* [YOUR INSTRUCTIONS]
Return all lines from the listing below in which the string "Record" occurs.

* [SUPPLIED INFORMATION]
(* ===== verification/JsonText.v ===== *)
(** * The lexical level of [encoding/json], both ways

    What [json.Marshal] writes inside strings and for integers is what the
    scanner reads back, and what compaction leaves alone, whatever follows
    it.  Strings come back as they were, up to the bytes that are not UTF-8,
    which both directions replace by U+FFFD. *)

From S2P Require Import Prelude GoStrings GoJson.
Local Open Scope Z_scope.

(** ** Runes *)

(** A string with every ill-formed byte replaced by U+FFFD. *)
Fixpoint repair_bytes (fuel : nat) (l : bytes) : bytes :=
  match fuel, l with
  | O, _ | _, [] => []
  | S f, b :: r =>
      match rune_len l with
      | Some n => take n l ++ repair_bytes f (drop n l)
      | None => rune_error ++ repair_bytes f r
      end
  end.

Definition repair (s : string) : string :=
  let b := go_bytes s in go_string (repair_bytes (length b) b).

(** [utf8.ValidString] *)
Definition ValidString (s : string) : bool := bool_decide (repair s = s).

Lemma byte_in_range lo hi b : byte_in lo hi b = true <-> lo <= b2z b <= hi.
Proof. unfold byte_in. rewrite andb_true_iff, !Z.leb_le. done. Qed.

Lemma byte_eqb_z b c : Byte.eqb b c = true <-> b2z b = b2z c.
Proof. rewrite byte_eqb_eq. split; [by intros ->|apply b2z_inj]. Qed.

(** A well-formed sequence does not depend on what follows it. *)
Definition rune (c : bytes) : Prop :=
  exists b bs, c = b :: bs /\ Forall (fun x => cont_byte x = true) bs /\
    (b2z b < 128 -> bs = []) /\ (b = xe2 -> length bs = 2%nat) /\
    forall x, rune_len (c ++ x) = Some (length c).

Ltac rune_bools :=
  repeat match goal with
  | H : _ && _ = true |- _ => apply andb_true_iff in H as [? ?]
  | H : _ || _ = true |- _ => apply orb_true_iff in H as [?|?]
  | H : byte_in _ _ _ = true |- _ => apply byte_in_range in H
  | H : Byte.eqb _ _ = true |- _ => apply byte_eqb_eq in H; subst
  end.

Ltac rune_witness bs :=
  eexists bs, _; split; [reflexivity|]; split; [reflexivity|];
  eexists _, _; split; [reflexivity|].

Lemma rune_len_rune l n :
  rune_len l = Some n -> exists c r, l = c ++ r /\ length c = n /\ rune c.
Proof.
  unfold rune. intros Hl. destruct l as [|b0 l]; [done|].
  cbn [rune_len] in Hl. destruct (b2z b0 <? 128) eqn:E0.
  { injection Hl as <-. rune_witness [b0]. split_and!; [constructor|done|by intros ->|].
    intros x. cbn. by rewrite E0. }
  destruct l as [|b1 l]; [done|].
  destruct (byte_in 194 223 b0 && cont_byte b1) eqn:E1.
  { injection Hl as <-. rune_witness [b0; b1].
    split_and!; [|intros; lia| |intros x; cbn; by rewrite E0, E1].
    - apply andb_true_iff in E1 as [_ ?]. by repeat constructor.
    - intros ->. done. }
  destruct l as [|b2 l]; [done|].
  match type of Hl with (if ?c then _ else _) = _ => destruct c eqn:E2 end.
  { injection Hl as <-. rune_witness [b0; b1; b2].
    split_and!; [|intros; lia|done|intros x; cbn; by rewrite E0, E1, E2].
    clear -E2. unfold cont_byte in *. rune_bools; repeat constructor; apply byte_in_range; lia. }
  destruct l as [|b3 l]; [done|].
  match type of Hl with (if ?c then _ else _) = _ => destruct c eqn:E3 end; [|done].
  injection Hl as <-. rune_witness [b0; b1; b2; b3].
  split_and!; [|intros; lia| |intros x; cbn; by rewrite E0, E1, E2, E3].
  - clear -E3. unfold cont_byte in *. rune_bools; repeat constructor; apply byte_in_range; lia.
  - intros ->. exfalso. revert E3. clear. cbn. done.
Qed.

(** ** Compaction

    [compact] with the fuel its argument needs, in each state of its scanner. *)

Definition compact_state (in_str esc : bool) (l : bytes) : bytes := compact_from (length l) in_str esc l.

Lemma line_sep_length l c r : line_sep l = Some (c, r) -> length l = (3 + length r)%nat.
Proof.
  unfold line_sep. destruct (strip_prefix _ l) as [[|c' r']|] eqn:E; [done| |done].
  apply strip_prefix_Some in E as ->. destruct (_ || _); [|done]. by intros [= <- <-].
Qed.

Lemma compact_fuel f s e l : (length l <= f)%nat -> compact_from f s e l = compact_state s e l.
Proof.
  unfold compact_state. revert f s e. induction l as [l IH] using (induction_ltof1 _ length).
  unfold ltof in IH. intros f s e Hf. destruct l as [|b r]; [by destruct f|].
  destruct f as [|f]; [simpl in Hf; lia|]. simpl in Hf. cbn [compact_from length].
  destruct (line_sep (b :: r)) as [[c r']|] eqn:El.
  - apply line_sep_length in El. simpl in El. f_equal.
    rewrite (IH r') by (simpl; lia). symmetry. apply IH; simpl; lia.
  - assert (forall s e, compact_from f s e r = compact_from (length r) s e r) as Hr
      by (intros; apply IH; simpl; lia).
    by rewrite !Hr.
Qed.

Lemma compact_line_sep s e l c r :
  line_sep l = Some (c, r) -> compact_state s e l = u202 c ++ compact_state s false r.
Proof.
  intros Hl. pose proof (line_sep_length _ _ _ Hl) as Hn. destruct l as [|b l]; [simpl in Hn; lia|].
  unfold compact_state at 1. cbn [compact_from length]. rewrite Hl. f_equal. apply compact_fuel.
  simpl in Hn. lia.
Qed.

Lemma compact_in_str e b l :
  line_sep (b :: l) = None ->
  compact_state true e (b :: l) = (if is_html b then u00 b else [b]) ++
    if e then compact_state true false l
    else if Byte.eqb b x5c then compact_state true true l
    else compact_state (negb (Byte.eqb b x22)) false l.
Proof. intros Hl. unfold compact_state at 1. cbn [compact_from length]. by rewrite Hl. Qed.

Lemma compact_out b l :
  line_sep (b :: l) = None ->
  compact_state false false (b :: l) =
    if is_ws b then compact_state false false l else b :: compact_state (Byte.eqb b x22) false l.
Proof. intros Hl. unfold compact_state at 1. cbn [compact_from length]. by rewrite Hl. Qed.

(** ** String bodies *)

(** A piece of an escaped body [c] that stands for [d]: the scanner and the
    compaction pass over it, and it unquotes to [d]. *)
Record chunk (c d : bytes) : Prop := {
  chunk_length : (0 < length c)%nat;
  chunk_scan x : scan_str (c ++ x) = (fun p => (c ++ p.1, p.2)) <$> scan_str x;
  chunk_unquote f x : unquote (S f) (c ++ x) = d ++ unquote f x;
  chunk_compact x : compact_state true false (c ++ x) = c ++ compact_state true false x
}.

Lemma getu4_other e x : Byte.eqb e x75 = false -> getu4 (x5c :: e :: x) = None.
Proof.
  intros He. destruct x as [|? [|? [|? [|? ?]]]]; try done. cbn.
  by rewrite He.
Qed.

(** Where the bytes of [c] are known, everything but the rest computes. *)
Ltac solve_chunk :=
  match goal with |- chunk ?c ?d => let e := eval vm_compute in c in change (chunk e d) end;
  split;
    [ cbn; lia
    | intros x; cbn; destruct (scan_str x) as [[]|]; reflexivity
    | intros f x; cbn [app unquote];
      first [(rewrite getu4_other by reflexivity); reflexivity | reflexivity]
    | intros x; reflexivity ].

Lemma chunk_escape b : (b2z b <? 128) = true -> chunk (escape_byte b) [b].
Proof. destruct b; try discriminate; intros _; solve_chunk. Qed.

Lemma chunk_line_sep c : Byte.eqb c xa8 || Byte.eqb c xa9 = true -> chunk (u202 c) [xe2; x80; c].
Proof. destruct c; try discriminate; intros _; solve_chunk. Qed.

Lemma chunk_rune_error : chunk [x5c; x75; x66; x66; x66; x64] rune_error.
Proof. solve_chunk. Qed.

(** A byte of a longer rune means nothing to the scanner. *)
Definition high (b : Byte.byte) : Prop := 128 <= b2z b.

Lemma high_plain b :
  high b -> Byte.eqb b x22 = false /\ Byte.eqb b x5c = false /\ (b2z b <? 32) = false /\
    is_html b = false /\ (b2z b <? 128) = false.
Proof. unfold high. destruct b; try (intros Hb; exfalso; revert Hb; vm_compute; congruence); done. Qed.

Lemma cont_high b : cont_byte b = true -> high b /\ b <> xe2.
Proof. unfold high, cont_byte. rewrite byte_in_range. intros Hb. split; [lia|]. intros ->. cbn in Hb. lia. Qed.

Lemma scan_high c x : Forall high c -> scan_str (c ++ x) = (fun p => (c ++ p.1, p.2)) <$> scan_str x.
Proof.
  intros Hc. induction Hc as [|b c Hb _ IH].
  - cbn. by destruct (scan_str x) as [[]|].
  - apply high_plain in Hb as (H1 & H2 & H3 & _). cbn [app scan_str]. rewrite H1, H2, H3, IH.
    destruct (scan_str x) as [[]|]; reflexivity.
Qed.

Lemma line_sep_other b l : b <> xe2 -> line_sep (b :: l) = None.
Proof.
  intros Hb. unfold line_sep. cbn [strip_prefix]. case_match eqn:E; [|done].
  case_match eqn:E'; [|done]. apply byte_eqb_eq in E'. congruence.
Qed.

Lemma compact_high b l :
  high b -> line_sep (b :: l) = None ->
  compact_state true false (b :: l) = b :: compact_state true false l.
Proof.
  intros Hb Hl. apply high_plain in Hb as (H1 & H2 & _ & H4 & _).
  by rewrite compact_in_str, H4, H1, H2.
Qed.

Lemma compact_conts c x :
  Forall (fun b => cont_byte b = true) c ->
  compact_state true false (c ++ x) = c ++ compact_state true false x.
Proof.
  intros Hc. induction Hc as [|b c Hb _ IH]; [done|].
  apply cont_high in Hb as [Hb Hn]. cbn [app].
  rewrite compact_high by (done || by apply line_sep_other). by rewrite IH.
Qed.

Lemma chunk_rune b c :
  rune (b :: c) -> high b -> (forall x, line_sep ((b :: c) ++ x) = None) -> chunk (b :: c) (b :: c).
Proof.
  intros (b' & c' & [= <- <-] & Hc & _ & _ & Hr) Hb Hl.
  pose proof (high_plain b Hb) as (_ & H5c & _ & _ & H128). split.
  - cbn. lia.
  - intros x. apply scan_high. constructor; [done|].
    eapply Forall_impl; [exact Hc|]. intros y Hy. by apply cont_high.
  - intros f x. cbn [app unquote]. rewrite H5c, H128. cbn [app] in Hr. rewrite Hr.
    cbn [length take drop app]. by rewrite take_app_length, drop_app_length.
  - intros x. cbn [app]. rewrite compact_high by (done || apply Hl). by rewrite compact_conts.
Qed.

Inductive body : bytes -> bytes -> Prop :=
| body_nil : body [] []
| body_cons c d e l : chunk c d -> body e l -> body (c ++ e) (d ++ l).

Lemma line_sep_app c r : rune c -> line_sep (c ++ r) = None -> forall x, line_sep (c ++ x) = None.
Proof.
  intros (b & bs & -> & _ & _ & H3 & _) Hn x. destruct (decide (b = xe2)) as [->|Hb].
  - specialize (H3 eq_refl). destruct bs as [|b1 [|b2 [|? ?]]]; try done.
    revert Hn. unfold line_sep. cbn [strip_prefix app]. change (Byte.eqb xe2 xe2) with true.
    destruct (Byte.eqb x80 b1); [|done]. by destruct (_ || _).
  - by apply line_sep_other.
Qed.

Lemma body_escape f l : (length l <= f)%nat -> body (escape_str f l) (repair_bytes f l).
Proof.
  revert l. induction f as [|f IH]; intros [|b r] Hf; [exact body_nil|simpl in Hf; lia|exact body_nil|].
  cbn [escape_str repair_bytes]. simpl in Hf.
  destruct (b2z b <? 128) eqn:Hb.
  { cbn [rune_len]. rewrite Hb. cbn [take drop app]. rewrite drop_0.
    apply (body_cons (escape_byte b) [b]); [by apply chunk_escape|]. apply IH. lia. }
  assert (high b) as Hh by (unfold high; lia).
  destruct (line_sep (b :: r)) as [[c r']|] eqn:El.
  { unfold line_sep in El. destruct (strip_prefix _ _) as [[|c' r'']|] eqn:Es; try done.
    case_match; [|done]. injection El as -> ->. apply strip_prefix_Some in Es. simpl in Es.
    injection Es as -> ->.
    replace (rune_len (xe2 :: x80 :: c :: r')) with (Some 3%nat).
    2: { match goal with Hc : _ || _ = true |- _ => revert Hc end. clear. by destruct c. }
    cbn [take drop]. rewrite drop_0. apply body_cons; [by apply chunk_line_sep|]. apply IH. simpl in Hf. lia. }
  destruct (rune_len (b :: r)) as [n|] eqn:En.
  - apply rune_len_rune in En as (c & r' & Hc & <- & Hr). rewrite Hc in *.
    rewrite take_app_length, drop_app_length.
    destruct c as [|b' c]; [by destruct Hr as (? & ? & ? & _)|]. injection Hc as <- Hc.
    apply body_cons; [|apply IH; subst r; rewrite length_app in Hf; lia].
    apply chunk_rune; [done..|]. by eapply line_sep_app.
  - apply body_cons; [apply chunk_rune_error|]. apply IH. lia.
Qed.

(** A body that is scanned to its closing quote, and compact. *)
Record string_body (s : bytes) : Prop := {
  sbody_scan x : scan_str (s ++ x22 :: x) = Some (s, x);
  sbody_compact x : compact_state true false (s ++ x22 :: x) = s ++ x22 :: compact_state false false x
}.

Lemma sbody_nil : string_body [].
Proof. by split. Qed.

Lemma sbody_of_body e l : body e l -> string_body e.
Proof.
  intros Hb. induction Hb as [|c d e l Hc _ IH]; [apply sbody_nil|]. split; intros x.
  - by rewrite <- app_assoc, (chunk_scan c d), (sbody_scan e).
  - by rewrite <- !app_assoc, (chunk_compact c d), (sbody_compact e).
Qed.

Lemma body_unquote e l f : body e l -> (length e <= f)%nat -> unquote f e = l.
Proof.
  intros Hb. revert f. induction Hb as [|c d e l Hc _ IH]; intros f Hf; [by destruct f|].
  pose proof (chunk_length _ _ Hc). rewrite length_app in Hf. destruct f as [|f]; [lia|].
  rewrite (chunk_unquote c d) by done. f_equal. apply IH. lia.
Qed.

Lemma json_string_escape s :
  let b := go_bytes s in json_string (escape_str (length b) b) = repair s.
Proof.
  cbn zeta. unfold json_string, repair. f_equal. apply body_unquote; [|done]. by apply body_escape.
Qed.

(** ** Numbers *)

Definition is_digit (b : Byte.byte) : Prop := 48 <= b2z b <= 57.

* [ANSWER TO THIS EXERCISE]
Record chunk (c d : bytes) : Prop := {
Record string_body (s : bytes) : Prop := {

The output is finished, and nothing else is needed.